Alexandra “Zan” Delaine Hailey

Broken Spilling—Spilling Broken

Sassafras yellow coffee mug—
fallen from hammerspace shatters
against cemented sidewalk,
beneath an unlit light post, dressed
in thirteen feet of blacked iron—turns

 

questioning heads. If a tree falls
to the forest floor and no one
is there, does it make a sound?
If kilned clay crashes

 

and no one is around, was it dropped
at all? If nanos displaced vibrations,
would heads even turn? Technology
is destroyed at the source only
to find backups lingering—corporate

classifieds—behind unspoken doors,
as founders hourglass exponents above

never speaking familiar tongues,
even to the neck leading to a fiction

 

unknown.

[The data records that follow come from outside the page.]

Lemma om_get_In m k v : om_get m k = Some v -> In (k, v) m.
Proof.
  induction m as [|[k1 v1] m IH]; simpl; [done|].
  case_bool_decide; [intros [= ->]; left; congruence|auto].
Qed.

Lemma om_set_In m k v k' v' :
  In (k', v') (om_set m k v) -> (k' = k /\ v' = v) \/ In (k', v') m.
Proof.
  induction m as [|[k1 v1] m IH]; simpl.
  - intros [[= -> ->]|[]]. by left.
  - case_bool_decide; simpl; intros [[= -> ->]|H']; auto.
    destruct (IH H') as [?|?]; auto.
Qed.

Lemma om_set_keys m k v :
  (om_set m k v).*1 = if om_has m k then m.*1 else m.*1 ++ [k].
Proof.
  unfold om_has. induction m as [|[k1 v1] m IH]; csimpl.
  - done.
  - case_bool_decide; csimpl; [done|].
    rewrite IH. by destruct (om_get m k).
Qed.

Lemma om_get_None_keys m k : om_get m k = None <-> k ∉ m.*1.
Proof.
  induction m as [|[k1 v1] m IH]; csimpl.
  - split; [intros _; apply not_elem_of_nil|done].
  - rewrite not_elem_of_cons. case_bool_decide as Hk.
    + split; [done|]. intros [Hne _]. by subst.
    + rewrite IH. split; [intros ?; split; congruence|by intros []].
Qed.

Lemma om_set_NoDup m k v : NoDup (m.*1) -> NoDup ((om_set m k v).*1).
Proof.
  intros Hnd.
  rewrite om_set_keys. unfold om_has. destruct (om_get m k) eqn:Hs; [done|].
  apply NoDup_app. split; [done|]. split; [|apply NoDup_singleton].
  intros x Hx ->%list_elem_of_singleton. apply om_get_None_keys in Hs. auto.
Qed.

Lemma om_In_get m k v : NoDup (m.*1) -> In (k, v) m -> om_get m k = Some v.
Proof.
  induction m as [|[k1 v1] m IH]; csimpl; [done|].
  intros [Hni Hnd]%NoDup_cons [[= -> ->]|Hin]; [by rewrite bool_decide_true|].
  case_bool_decide as Heq; [|auto]. subst. exfalso. apply Hni.
  apply list_elem_of_fmap. exists (k, v). by rewrite list_elem_of_In.
Qed.

Lemma om_sum_nonneg f m : (forall k v, In (k, v) m -> 0 <= f v) -> 0 <= om_sum f m.
Proof.
  induction m as [|[k1 v1] m IH]; simpl; intros H; [done|].
  pose proof (H k1 v1 (or_introl eq_refl)).
  assert (0 <= om_sum f m) by (apply IH; eauto). lia.
Qed.

Lemma om_sum_ge f m k v :
  (forall k v, In (k, v) m -> 0 <= f v) -> om_get m k = Some v -> f v <= om_sum f m.
Proof.
  induction m as [|[k1 v1] m IH]; simpl; intros H; [done|].
  pose proof (H k1 v1 (or_introl eq_refl)).
  assert (0 <= om_sum f m) by (apply om_sum_nonneg; eauto).
  case_bool_decide; [intros [= ->]; lia|].
  intros Hg. assert (f v <= om_sum f m) by (apply IH; eauto). lia.
Qed.

Lemma om_values_get m v : NoDup (m.*1) -> v ∈ m.*2 <-> exists k, om_get m k = Some v.
Proof.
  intros Hnd. rewrite list_elem_of_fmap. split.
  - intros ([k v'] & -> & Hin%list_elem_of_In). exists k. by apply om_In_get.
  - intros [k Hg]. exists (k, v). split; [done|]. by apply list_elem_of_In, om_get_In.
Qed.
End omap.

Create HintDb divx discriminated.
#[export] Hint Resolve om_set_NoDup om_get_In : divx.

But when incurables record

cured—deadly cells commit the deadliest
sin, inhibiting APCs, CD97s, WT1s—unbalanced
chemicals settle equilibriums, remaining
steady, technologically satisfied

epigenetics transcend, research
conclusive becomes the id: uncracked,
rescoping the eye reformed. Looking
back, maybe a hand lost grip all along.


Alexandra “Zan” Delaine Hailey (1992-2018) served as the inaugural poet laureate in Prince William County, 2014-2016. Her writing appeared in The Northern Virginia Review, A Wreath of Golden Laurels: An Anthology of Poetry by 100 Poets Laureate, Written in Arlington, The Poetry Society of Virginia Centennial Anthology, New Departures: Write By The Rails Anthology, and Virginia Commonwealth University’s Focused Inquiry Textbook. Her chapbook, Intrastate Lines, was published by Finishing Line Press.